Start of Block

(* ===== verification/PluginManagerProps.v ===== *)
(** * What every history of the plugin manager satisfies

    Fibers, what they own, and what has been disposed of, through arbitrary acts of
    plugin code; unwinding; building; and the three transitions. *)
From S2P Require Import Prelude PyText Json Prog Tasks PluginModels Effects PluginGraph PluginRegistry PluginManager.
Open Scope string_scope.
Open Scope list_scope.
Open Scope nat_scope.

Module PluginManagerProps.
Import Tasks PluginRegistry PluginManager.

Section Props.
Context {V : Type}.
Abbreviation St := (@State V).
Abbreviation ev := (event (@ans V)).
Abbreviation fiber := Fiber.PluginFiber.

(** ** Fibers and what they own *)
Definition is_call (e : OwnedEffect) : Prop := exists c, oe_dispose e = CallOf c.
Definition target (e : OwnedEffect) : option nat := match oe_dispose e with CloseOf g => Some g | _ => None end.
Definition targets (fb : fiber) : list nat := omap target (Fiber.pf_effects fb).
Definition leaf (fb : fiber) : Prop := Forall is_call (Fiber.pf_effects fb).
Definition is_open (fb : fiber) : Prop := Fiber.pf_state fb = Fiber.OPEN.

Record wf (l : St) : Prop := MkWf {
  wf_calls : forall f fb e c, mg_fibers l !! f = Some fb -> e ∈ Fiber.pf_effects fb -> oe_dispose e = CallOf c ->
    exists k, mg_calls l !! c = Some (MkOwnedCall f k);
  wf_exits : forall f fb e n, mg_fibers l !! f = Some fb -> e ∈ Fiber.pf_effects fb -> oe_dispose e <> ExitOf n;
  wf_nested : forall f fb g, mg_fibers l !! f = Some fb -> g ∈ targets fb -> exists fg, mg_fibers l !! g = Some fg /\ is_open fg /\ leaf fg;
  wf_targets : forall f fb, mg_fibers l !! f = Some fb -> NoDup (targets fb);
  wf_owner : forall f1 fb1 f2 fb2 g, mg_fibers l !! f1 = Some fb1 -> mg_fibers l !! f2 = Some fb2 ->
    g ∈ targets fb1 -> g ∈ targets fb2 -> f1 = f2;
  wf_below : forall f fb g, mg_fibers l !! f = Some fb -> g ∈ targets fb -> f < g;
  wf_known : forall c oc, mg_calls l !! c = Some oc -> is_Some (mg_fibers l !! oc_fiber oc);
  wf_errors : forall f fb x, mg_fibers l !! f = Some fb -> Fiber.pf_cleanup_error fb = Some x -> exists id fs, x = PluginCleanupError id fs;
}.
Lemma installed_swaps plan (l : St) p s l2 h l' t : ready l -> mg_active l = Some p -> installed plan l s l2 h -> retired p (unheld l) l2 h l' (reverse t) ->
  swapped plan l p l' t.
Proof.
  intros Hr Hp Hi Hre. destruct (ready_replaced _ _ _ _ _ _ _ Hr Hp Hi (partly_retires _ _ _ _ _ _ Hre)) as [Hr' Hs].
  destruct Hi as (l1 & Hb & ->). split.
  - exists s. split_and!; [done|apply Hb|apply Hb|by apply ready_serving].
  - intros c oc. eapply retired_disposes; [|exact Hre]. apply (kp_calls _ _ _ (bt_kept _ _ _ _ _ _ _ _ Hb)).
Qed.

(** What the planner promised, kept by the manager *)
Lemma injected_as_planned `{Packaging} harness_version att sources plan h h' f bs : PluginGraph.plan harness_version att sources = inr plan ->
  injected plan h f bs -> h ⊆ h' ->
  exists s rs, s ∈ sources /\ loaded h' f s /\ rr_requirement <$> rs = pm_requires (vs_manifest s) /\
    Forall (fun r => let service := rq_service (rr_requirement r) in
      match rr_provider_plugin_id r with
      | None => rq_optional (rr_requirement r) = true /\ dget service bs = Some None
      | Some q => exists version value s' g, dget service bs = Some (Some (MkProviderBinding (V := V) service version q value)) /\
          accepts (rr_requirement r) version = Ok true /\ s' ∈ sources /\ plugin_id s' = q /\ loaded h' g s' /\ exported_by h' g service value
      end) rs.
Proof.
  intros Hplan (dn & s & rest & rs & Hsrc & Hl & Hrs & Hbs & Hall) Hsub. destruct (plan_bindings _ _ _ _ _ _ _ Hplan Hsrc) as (rs' & Hrs' & Hreq & Hok).
  assert (rs' = rs) as -> by congruence. destruct (plan_laid_out _ _ _ _ Hplan) as (l & _ & _ & order & _ & Hperm & Hids & _ & _ & _ & Hall' & Hps & _).
  assert (Hin : forall s', s' ∈ dn ++ s :: rest -> s' ∈ sources) by (intros s' Hs'; rewrite <- Hperm, <- (ordered_perm l order Hids Hall'), <- Hps; by rewrite Hsrc).
  assert (Hdn : forall s', s' ∈ dn -> s' ∈ sources) by (intros s' Hs'; apply Hin; set_solver).
  exists s, rs. split_and!; [apply Hin; set_solver|by eapply loaded_mono|done|]. apply Forall_forall. intros r Hr. rewrite Forall_forall in Hok. pose proof (Hok r Hr) as Hokr.
  destruct (Hall r Hr) as [b Hb]. destruct (Hbs _ b Hb) as (r' & Hr' & Heq & Hbound). pose proof (Hok r' Hr') as Hokr'. unfold bound in Hbound. rewrite Heq in Hbound, Hokr'. simpl.
  destruct (rr_provider_plugin_id r) as [q|], (rr_provider_plugin_id r') as [q'|].
  - destruct Hokr as (s1 & pv1 & Hs1 & <- & Hpv1 & Hsv1 & Hacc). destruct Hbound as ([sv ver id v] & s2 & g & -> & Hsb & Hs2 & Hid & Hpv2 & Hl2 & Hx). simpl in *. subst sv id.
    destruct (plan_providers_unique _ _ _ _ s1 s2 pv1 _ Hplan (Hdn _ Hs1) (Hdn _ Hs2) Hpv1 Hpv2 Hsv1) as [-> Hv].
    exists ver, v, s2, g. simpl in Hv. rewrite Hv in Hacc. split_and!; [done|done|by apply Hdn|done|by eapply loaded_mono|by eapply exported_mono].
  - exfalso. destruct Hokr as (s1 & pv1 & Hs1 & _ & Hpv1 & Hsv1 & _). destruct Hokr' as [_ Hno]. exact (Hno s1 pv1 (Hdn _ Hs1) Hpv1 Hsv1).
  - exfalso. destruct Hokr' as (s1 & pv1 & Hs1 & _ & Hpv1 & Hsv1 & _). destruct Hokr as [_ Hno]. exact (Hno s1 pv1 (Hdn _ Hs1) Hpv1 Hsv1).
  - split; [apply Hokr|]. by rewrite Hb, Hbound.
Qed.

(** ** Properties *)

(** C10. A failed activation leaves nothing behind: unless the process is being
    interrupted, it raises a lifecycle error, what was active stays active with its
    fibers as they were, every fiber the attempt made is closed, every runtime and
    plugin it obtained has been closed, and none of its contributions is published. *)
Theorem failed_activations_leave_nothing plan l t l' y :
  reachable l -> run_to (activate attestation launchers plan l) t (Done (l', inl y)) -> fatal y = false ->
  is_lifecycle y = true /\ withdrawn l l' t.
Proof.
  intros Hl%reachable_ready Hrun Hy. pose proof (activation_wp plan l Hl) as Hwp. pose proof (mwp_guards _ _ _ _ _ _ _ Hwp Hrun) as Hg.
  destruct (mwp_sound _ _ _ _ _ _ _ _ Hwp Hrun) as [_ Hf]. unfold failed in Hf. rewrite Hy in Hf. destruct Hf as [Hlc Hu]. split; [done|].
  apply undone_withdrawn; [done|done|]. intros t1 e t2 oc Ht. exact (guard_given _ _ _ _ _ (Hg t1 e t2 Ht)).
Qed.

(** C11. A reload either swaps the sets or changes nothing: if it returns, the new
    set is in service and everything the previous one still owned has been disposed
    of; if it raises (and the process is not being interrupted), either the build
    failed and was withdrawn with the previous set still in service, or the sets
    were swapped and only disposers of the previous one failed. *)
Theorem reload_swaps_or_withdraws plan l p t l' r :
  reachable l -> mg_active l = Some p -> run_to (reload attestation launchers plan l) t (Done (l', r)) ->
  match r with
  | inr _ => swapped plan l p l' t
  | inl y => fatal y = false ->
      (is_lifecycle y = true /\ withdrawn l l' t /\ serving l' p) \/ (is_cleanup y /\ swapped plan l p l' t)
  end.
Proof.
  intros Hreach Hp Hrun. pose proof (reachable_ready l Hreach) as Hl. pose proof (reload_wp plan l Hl) as Hwp. pose proof (mwp_guards _ _ _ _ _ _ _ Hwp Hrun) as Hg.
  pose proof (reachable_ready l' (reach_transition l (Reload plan) t l' r Hreach Hrun)) as Hl'. destruct (mwp_sound _ _ _ _ _ _ _ _ Hwp Hrun) as [_ Hr]. destruct r as [y|u].
  - intros Hy. destruct Hr as [Hf|(p' & s & l2 & h1 & Hp' & Hi & Hr)].
    + unfold failed in Hf. rewrite Hy in Hf. destruct Hf as [Hlc Hu]. assert (Hwd : withdrawn l l' t).
      { apply undone_withdrawn; [done|done|]. intros t1 e t2 oc Ht Hge. destruct (Hg t1 e t2 Ht) as [Hgu|Hno]; [by eapply guard_given|].
        destruct e as [q a]. destruct q; simpl in Hno, Hge; done. }
      left. split_and!; [done|done|]. apply ready_serving; [done|]. by rewrite (wd_active _ _ _ Hwd).
    + assert (p' = p) as -> by congruence. rewrite Hy in Hr. right. split; [apply Hr|]. eapply installed_swaps; [done..|apply Hr].
  - destruct Hr as (s & l2 & h1 & Hi & Hr). rewrite Hp in Hr. by eapply installed_swaps.
Qed.

(** The previous set is retired only after the new one took its place: before
    anything of an older fiber is disposed of, the registry accepted a publication
    that replaces exactly the activations of the previous set; and a plugin's
    effects are disposed of only once all its consumers' are, even in a run that
    is cut short. *)
Theorem reload_publishes_before_it_retires plan l t o t1 c oc a t2 :
  reachable l -> run_to (reload attestation launchers plan l) t o -> t = t1 ++ (QDispose c oc ~> a) :: t2 ->
  oc_fiber oc < length (mg_fibers l) ->
  exists p, mg_active l = Some p /\ published (activation_ids p) (reverse t1) /\ retiring p (owning l) (reverse t1) oc.
Proof.
  intros Hl%reachable_ready Hrun Ht Hlt. destruct (mwp_guards _ _ _ _ _ _ _ (reload_wp plan l Hl) Hrun _ _ _ Ht) as [Hg|Hg]; [|exact Hg].
  unfold guard in Hg. simpl in Hg. lia.
Qed.
End Build.

(** Deactivation retires consumers before providers, and everything: nothing is
    active afterwards, whatever it raises; a plugin's effects are disposed of only
    once those of all later plugins are; and unless the process is being
    interrupted, everything the set still owned has been disposed of and only
    cleanup errors are raised. *)
Theorem deactivate_retires_everything attestation launchers l s t l' r :
  reachable attestation launchers l -> mg_active l = Some s -> run_to (deactivate l) t (Done (l', r)) ->
  mg_active l' = None /\
  (forall t1 c oc a t2, t = t1 ++ (QDispose c oc ~> a) :: t2 -> retiring s (owning l) (reverse t1) oc) /\
  match r with inl y => fatal y = false -> is_cleanup y | inr _ => True end /\
  (match r with inl y => fatal y = false | inr _ => True end ->
   forall c oc, owning l c oc -> oc_fiber oc = as_fiber s \/ oc_fiber oc ∈ ps_fiber <$> as_plugins s -> disposed t c oc).
Proof.
  intros Hl%reachable_ready Hs Hrun. pose proof (deactivate_wp l Hl) as Hwp. pose proof (mwp_guards _ _ _ _ _ _ _ Hwp Hrun) as Hg.
  destruct (mwp_sound _ _ _ _ _ _ _ _ Hwp Hrun) as [_ Hr].
  assert (Hpart : partly_retired s (set_active None l) l' /\ match r with inl y => fatal y = false -> is_cleanup y | inr _ => True end /\
    (match r with inl y => fatal y = false | inr _ => True end -> retired s (unheld l) (set_active None l) [] l' (reverse t))).
  { destruct r as [y|u]; [|rewrite Hs in Hr; split_and!; [by eapply partly_retires|done|done]]. destruct Hr as (s' & Hs' & Hr). assert (s' = s) as -> by congruence.
    destruct (fatal y); [by split_and!|]. destruct Hr as [Hc Hr]. split_and!; [by eapply partly_retires|done|done]. }
  destruct Hpart as ([_ Hst] & Hc & Hre). split_and!; [by rewrite (sd_active _ _ _ Hst)| |done|].
  - intros t1 c oc a t2 Ht. destruct (Hg _ _ _ Ht) as (s' & Hs' & Hret). by assert (s' = s) as -> by congruence.
  - intros Hr' c oc. by apply (retired_disposes s l (set_active None l) l' []), Hre.
Qed.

End of Block

Your instructions
Since only part of the listing is wanted, copy exactly the lines from the one holding "(** The previous" to the one holding "(** Deactivation retires", both included.

Reply to the exercise
(** The previous set is retired only after the new one took its place: before
    anything of an older fiber is disposed of, the registry accepted a publication
    that replaces exactly the activations of the previous set; and a plugin's
    effects are disposed of only once all its consumers' are, even in a run that
    is cut short. *)
Theorem reload_publishes_before_it_retires plan l t o t1 c oc a t2 :
  reachable l -> run_to (reload attestation launchers plan l) t o -> t = t1 ++ (QDispose c oc ~> a) :: t2 ->
  oc_fiber oc < length (mg_fibers l) ->
  exists p, mg_active l = Some p /\ published (activation_ids p) (reverse t1) /\ retiring p (owning l) (reverse t1) oc.
Proof.
  intros Hl%reachable_ready Hrun Ht Hlt. destruct (mwp_guards _ _ _ _ _ _ _ (reload_wp plan l Hl) Hrun _ _ _ Ht) as [Hg|Hg]; [|exact Hg].
  unfold guard in Hg. simpl in Hg. lia.
Qed.
End Build.

(** Deactivation retires consumers before providers, and everything: nothing is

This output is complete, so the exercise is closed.